DETAILED DESCRIPTION OF THE PREFERRED EMBODIMENT

The present disclosure will now be described more specifically with reference to the following embodiments. It is to be noted that the following descriptions of preferred embodiments of this invention are presented herein for purpose of illustration and description only. It is not intended to be exhaustive or to be limited to the precise form disclosed.

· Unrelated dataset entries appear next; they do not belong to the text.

(** X13.  The two hard-wired contracts are accepted in any letter case
    and without asking the chain, so also when the address would not
    checksum or the chain has no client: [validateErc721] accepts its
    special contract whatever [chainId] is, [validateErc20] accepts the
    contract of its allow list only when a [chainId] is given and answers
    false without one. *)
Theorem hard_wired_contracts_skip_the_chain props addr :
  contractAddress props = Some addr ->
  (toLowerCase addr = toLowerCase deployers721a ->
   validateErc721 ch props = Fulfilled true)
  /\ (toLowerCase addr ∈ alwaysAllow -> falsy (chainId props) = false ->
      validateErc20 ch props = Fulfilled true)
  /\ (toLowerCase addr ∈ alwaysAllow -> falsy (chainId props) = true ->
      validateErc20 ch props = Fulfilled false).
Proof.
  intros Ha. split; [ | split].
  - intros Hsp. unfold validateErc721. rewrite Ha. cbn [fmap option_fmap option_map].
    rewrite bool_decide_eq_true_2 by congruence. reflexivity.
  - intros Hin Hc. unfold validateErc20.
    rewrite Ha, Hc, (falsy_Some_cons _ (allowlisted_nonempty _ Hin)).
    cbn [orb default from_option id].
    rewrite bool_decide_eq_true_2 by exact Hin. reflexivity.
  - intros _ Hc. unfold validateErc20. rewrite Hc. reflexivity.
Qed.

(** X14.  When the set-up succeeds and the read answers, the two
    interface validators pass the contract's own answer on, true or
    false, while [validateErc20] answers true for every allowance read,
    zero included. *)
Theorem validators_pass_the_read_on props chain addr c a :
  chainId props = Some chain -> chain <> [] ->
  contractAddress props = Some addr -> addr <> [] ->
  getAddress ch addr = Some a -> clientsByChainId ch chain = Some c ->
  (forall b, supportsInterface ch c a (lit "0xd9b67a26") = Fulfilled b ->
             validateErc1155 ch props = Fulfilled b)
  /\ (toLowerCase addr <> toLowerCase deployers721a ->
      forall b, supportsInterface ch c a (lit "0x80ac58cd") = Fulfilled b ->
                validateErc721 ch props = Fulfilled b)
  /\ (toLowerCase addr ∉ alwaysAllow ->
      forall n, allowance ch c a probe probe = Fulfilled n ->
                validateErc20 ch props = Fulfilled true).
Proof.
  intros Hc Hcne Ha Hane Hga Hcl.
  pose proof (getContractRead_ok ch _ _ _ _ Hga Hcl) as Hread.
  split; [ | split].
  - intros b Hb. unfold validateErc1155.
    rewrite Hc, Ha, !falsy_Some_cons by assumption. cbn [orb default from_option id].
    rewrite Hread. cbn [andThen]. rewrite Hb. reflexivity.
  - intros Hnot b Hb. unfold validateErc721.
    rewrite Hc, Ha, !falsy_Some_cons by assumption.
    cbn [orb default from_option id fmap option_fmap option_map].
    rewrite bool_decide_eq_false_2 by congruence.
    rewrite Hread. cbn [andThen]. rewrite Hb. reflexivity.
  - intros Hnot n Hn. unfold validateErc20.
    rewrite Hc, Ha, !falsy_Some_cons by assumption. cbn [orb default from_option id].
    rewrite bool_decide_eq_false_2 by assumption.
    rewrite Hread. cbn [andThen]. rewrite Hn. reflexivity.
Qed.

(** X15.  Only the read is guarded: a contract address that
    [getAddress] refuses makes each validator throw instead of answering
    false (for [validateErc721] and [validateErc20], unless the address
    is one of the hard-wired ones). *)
Theorem validators_throw_on_a_malformed_address props chain addr :
  chainId props = Some chain -> chain <> [] ->
  contractAddress props = Some addr -> addr <> [] ->
  getAddress ch addr = None ->
  validateErc1155 ch props = Rejected InvalidAddressError
  /\ (toLowerCase addr <> toLowerCase deployers721a ->
      validateErc721 ch props = Rejected InvalidAddressError)
  /\ (toLowerCase addr ∉ alwaysAllow ->
      validateErc20 ch props = Rejected InvalidAddressError).
Proof.
  intros Hc Hcne Ha Hane Hga.
  assert (Hread : getContractRead ch chain addr = Rejected InvalidAddressError)
    by (unfold getContractRead; rewrite Hga; reflexivity).
  split; [ | split].
  - unfold validateErc1155.
    rewrite Hc, Ha, !falsy_Some_cons by assumption. cbn [orb default from_option id].
    rewrite Hread. reflexivity.
  - intros Hnot. unfold validateErc721.
    rewrite Hc, Ha, !falsy_Some_cons by assumption.
    cbn [orb default from_option id fmap option_fmap option_map].
    rewrite bool_decide_eq_false_2 by congruence.
    rewrite Hread. reflexivity.
  - intros Hnot. unfold validateErc20.
    rewrite Hc, Ha, !falsy_Some_cons by assumption. cbn [orb default from_option id].
    rewrite bool_decide_eq_false_2 by assumption.
    rewrite Hread. reflexivity.
Qed.

End more_validators.

Lemma hard_wired_contracts_skip_the_chain_witness :
  let props := {| chainId := Some (lit "8453");
                  contractAddress := Some (lit "0xA8A30E0DAFCA4156F28D96CCA5671A0EECA5E407");
                  tokenId := None |} in
  contractAddress props = Some (lit "0xA8A30E0DAFCA4156F28D96CCA5671A0EECA5E407")
  /\ toLowerCase (lit "0xA8A30E0DAFCA4156F28D96CCA5671A0EECA5E407") ∈ alwaysAllow
  /\ falsy (chainId props) = false
  /\ validateErc20 Sample.deadChain props = Fulfilled true.
Proof.
  intros props.
  assert (Hin : toLowerCase (lit "0xA8A30E0DAFCA4156F28D96CCA5671A0EECA5E407") ∈ alwaysAllow)
    by (vm_compute; apply list_elem_of_here).
  split; [reflexivity | ]. split; [exact Hin | ]. split; [reflexivity | ].
  exact (proj1 (proj2 (hard_wired_contracts_skip_the_chain Sample.deadChain props _ eq_refl))
           Hin eq_refl).
Defined.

Please refer to FIG. 1A, FIG. 1B and FIG. 2. The present disclosure provides an indoor air cleaning system, which mainly includes at least one air pollution treatment device 1 and a networked cloud computing service device 2. The at least one air pollution treatment device 1 is disposed in an indoor field A. The air pollution treatment device 1 includes an air cleaning device 11, a central control and regulation device 12 and a communication module 13 assembled into one piece for detecting, locating, circulating and filtering air pollution in the indoor field A. In the embodiment, the air cleaning device 11 includes a gas detection module 3, the gas detection module 3 detects the air pollution to generate air pollution data and transmit the air pollution data to the communication module 13 for networking output, and the central control and regulation device 12 is connected to the gas detection module 3 through wired communication for regulating operations of the gas detection module 3, so that the gas detection module 3 is allowed controlling processing operations of the air cleaning device 11 to filter the air pollution. The networked cloud computing service device 2 receives the air pollution data through communication transmission. The air pollution data are received and stored to form a big data database of the air pollution, and a control command is intelligently selected to be send based on intelligent calculation and comparison of the air pollution data, and transmitted to the gas detection module 3 of the air pollution treatment device 1 for receiving, so that the processing operations of the air cleaning device 11 are controlled to filter the air pollution, and a gas state of the air pollution in the indoor field A reaches a clean room requirement of ZAPClean Room 1~9.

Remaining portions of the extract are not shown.